# Integrate Torque along a boundary

Hi I am solving some fluid equation with some embedded inclusion, and I would like to find the force and torque on this object. The inclusion is a polygon and the boundary of this inclusion is marked with

s0.mark(boundaries, 0)

ds = Measure(“ds”)[boundaries]

The unit normal vector is denoted by s0.mx, s0.my.

I solved the equation

solve(F_nematic==0, wn)

which basically gives me the (2D) stress tensor T.

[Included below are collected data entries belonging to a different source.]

Definition is_disjoint (a b : bset str) : bool := negb (existsb (fun x => bset_mem x b) a).

(** The predecessors of one output: the drafts it shares evidence with, or
    the nearest draft in time. *)
Definition contributing (snapshot : ReconciliationSnapshot) (output : bset str) : res (list Z) :=
  let predecessor_ids := d_id <$> List.filter
    (fun draft => negb (is_disjoint (default [] (bget (d_id draft) (source_map snapshot))) output))
    (s_drafts snapshot) in
  if negb (is_empty predecessor_ids) then Ok predecessor_ids
  else
    let? output_start := ok_or (min_Z (omap (fun atom => parse_epoch_millis (a_started_at atom))
                                  (omap (fun id => bget id (atom_map snapshot)) output)))
                               (Config (lit "memory output has no timestamp")) in
    let? nearest := ok_or (nearest_draft output_start (s_drafts snapshot))
                          (Config (lit "memory cohort has no draft")) in
    Ok [d_id nearest].

Fixpoint map_res {A B} (f : A -> res B) (l : list A) : res (list B) :=
  match l with
  | [] => Ok []
  | x :: l' => let? y := f x in let? r := map_res f l' in Ok (y :: r)
  end.

(** The outputs (by position) each predecessor contributes to. *)
Definition note_output (m : bmap Z (list nat)) (entry : nat * list Z) : bmap Z (list nat) :=
  fold_left (fun m predecessor_id =>
    bmodify_or_insert predecessor_id (fun ordinals => ordinals ++ [entry.1]) [entry.1] m) entry.2 m.

Definition predecessor_outputs (contributing : list (list Z)) : bmap Z (list nat) :=
  fold_left note_output (zip (seq 0 (length contributing)) contributing) [].

Definition retained_id (snapshot : ReconciliationSnapshot) (outputs_of : bmap Z (list nat))
  (ordinal : nat) (sources : bset str) (predecessor_ids : list Z) : option Z :=
  match predecessor_ids with
  | [p] =>
    if bool_decide (bget p outputs_of = Some [ordinal])
       && bool_decide (bget p (source_map snapshot) = Some sources)
    then Some p else None
  | _ => None
  end.

Definition plan_output (snapshot : ReconciliationSnapshot) (outputs_of : bmap Z (list nat))
  (ordinal : nat) (memory : ModelMemory) (sources : bset str) (predecessor_ids : list Z) : res PlannedMemory :=
  let assigned_atoms := omap (fun id => bget id (atom_map snapshot)) sources in
  let? started_ms := ok_or (min_Z (omap (fun atom => parse_epoch_millis (a_started_at atom)) assigned_atoms))
                           (Config (lit "memory output has no start")) in
  let? last_ms := ok_or (max_Z (omap (fun atom => parse_epoch_millis (a_ended_at atom)) assigned_atoms))
                        (Config (lit "memory output has no end")) in
  let ended_ms := Z.max last_ms (I64.saturating_add started_ms 1) in
  let started_at := format_epoch_millis started_ms in
  let product := timeline_product memory sources (atom_map snapshot) started_at in
  let predecessor_rows := omap (fun id => List.find (fun draft => d_id draft =? id) (s_drafts snapshot))
                            predecessor_ids in
  Ok {| p_retained_episode_id := retained_id snapshot outputs_of ordinal sources predecessor_ids;
        p_predecessor_episode_ids := predecessor_ids;
        p_started_at := started_at;
        p_ended_at := format_epoch_millis ended_ms;
        p_episode_type := m_episode_type memory;
        p_title := bounded (m_title memory) MAX_TITLE_CHARS;
        p_summary := bounded (m_summary memory) MAX_SUMMARY_CHARS;
        p_participants := [];
        p_languages := canonical_strings (m_languages memory) 32 16;
        p_action_items := canonical_strings (m_action_items memory) 500 64;
        p_minute_summaries := product.1;
        p_minutes_text := product.2;
        p_substance := reconciled_substance predecessor_rows;
        p_visual_evidence :=
          if existsb (fun atom => str_eqb (a_record_type atom) (lit "screenshot")) assigned_atoms
          then lit "useful" else lit "none";
        p_member_source_ids := sources |}.

Fixpoint plan_outputs (snapshot : ReconciliationSnapshot) (outputs_of : bmap Z (list nat))
  (ordinal : nat) (ms : list ModelMemory) (sets : list (bset str)) (preds : list (list Z)) :
  res (list PlannedMemory) :=
  match ms, sets, preds with
  | memory :: ms', sources :: sets', predecessor_ids :: preds' =>
    let? planned := plan_output snapshot outputs_of ordinal memory sources predecessor_ids in
    let? rest := plan_outputs snapshot outputs_of (S ordinal) ms' sets' preds' in
    Ok (planned :: rest)
  | _, _, _ => Ok []
  end.

(** Serialisation of a model partition. *)
Definition item_to_value (item : ModelTimelineItem) : Value :=
  object [("source_ids"%string, of_strs (t_source_ids item)); ("gist"%string, VString (t_gist item))].

Definition memory_to_value (m : ModelMemory) : Value :=
  object [("source_ids"%string, of_strs (m_source_ids m));
          ("type"%string, VString (m_episode_type m));
          ("title"%string, VString (m_title m));
          ("summary"%string, VString (m_summary m));
          ("languages"%string, of_strs (m_languages m));
          ("action_items"%string, of_strs (m_action_items m));
          ("timeline"%string, VArray (item_to_value <$> m_timeline m))].

Definition partition_to_value (p : ModelPartition) : Value :=
  object [("memories"%string, VArray (memory_to_value <$> memories p))].

(** The checks of the snapshot, before the model's answer is looked at. *)
Definition check_snapshot (snapshot : ReconciliationSnapshot) : res unit :=
  let expected := expected_sources snapshot in
  if negb (length expected =? length (s_atoms snapshot))%nat
  then Err (Config (lit "memory reconciliation snapshot contains duplicate evidence"))
  else
    let draft_ids := bset_of_list (d_id <$> s_drafts snapshot) in
    let predecessor_ids := bset_of_list (s_predecessor_episode_ids snapshot) in
    if negb (length draft_ids =? length (s_drafts snapshot))%nat
       || negb (length predecessor_ids =? length (s_predecessor_episode_ids snapshot))%nat
       || negb (bool_decide (draft_ids = predecessor_ids))
       || existsb (fun draft => is_empty (d_member_source_ids draft)) (s_drafts snapshot)
    then Err (Store (lit "memory reconciliation snapshot has invalid predecessors"))
    else match admit_owned expected [] (s_drafts snapshot ≫= d_member_source_ids) with
    | None => Err (Store (lit "memory reconciliation snapshot has invalid active ownership"))
    | Some _ => Ok tt
    end.

(** ** Provider failure policy *)

Inductive ProviderFailureAction :=
| RetrySameAttempt
| RetryWithNewAttempt
| ConservativeKeep
| SettleReusedIdentity.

I know how to find the force on the inclusion, for example the force in x direction is given by

fx = - (Txx * s0.mx + Txy * s0.my) * ds(0) + …

solve(F_nematic==0, wn)
Fx = assemble(fx)

However I am not sure how to find the torque on this inclusion with respect to its center of mass(whose coordinate is given) since I am not sure how to include the position vector of the points on boundary in the integral. I wonder what I need to do.

Thanks!

You could compute the center off mass using `SpatialCoordinates`.
See for instance this shape optimization demo
which computes the barycenter of an obstacle in a channel (0,0)x((L/H) by:

``````(x,y) = SpatialCoordinate(mesh)
Bc1 = (L**2*H/2 - assemble(x*dx(domain=mesh))) / (L*H - Vol)
Bc2 = (L*H**2/2 - assemble(y*dx(domain=mesh))) / (L*H - Vol)
``````

Then in turn you can compute the torque.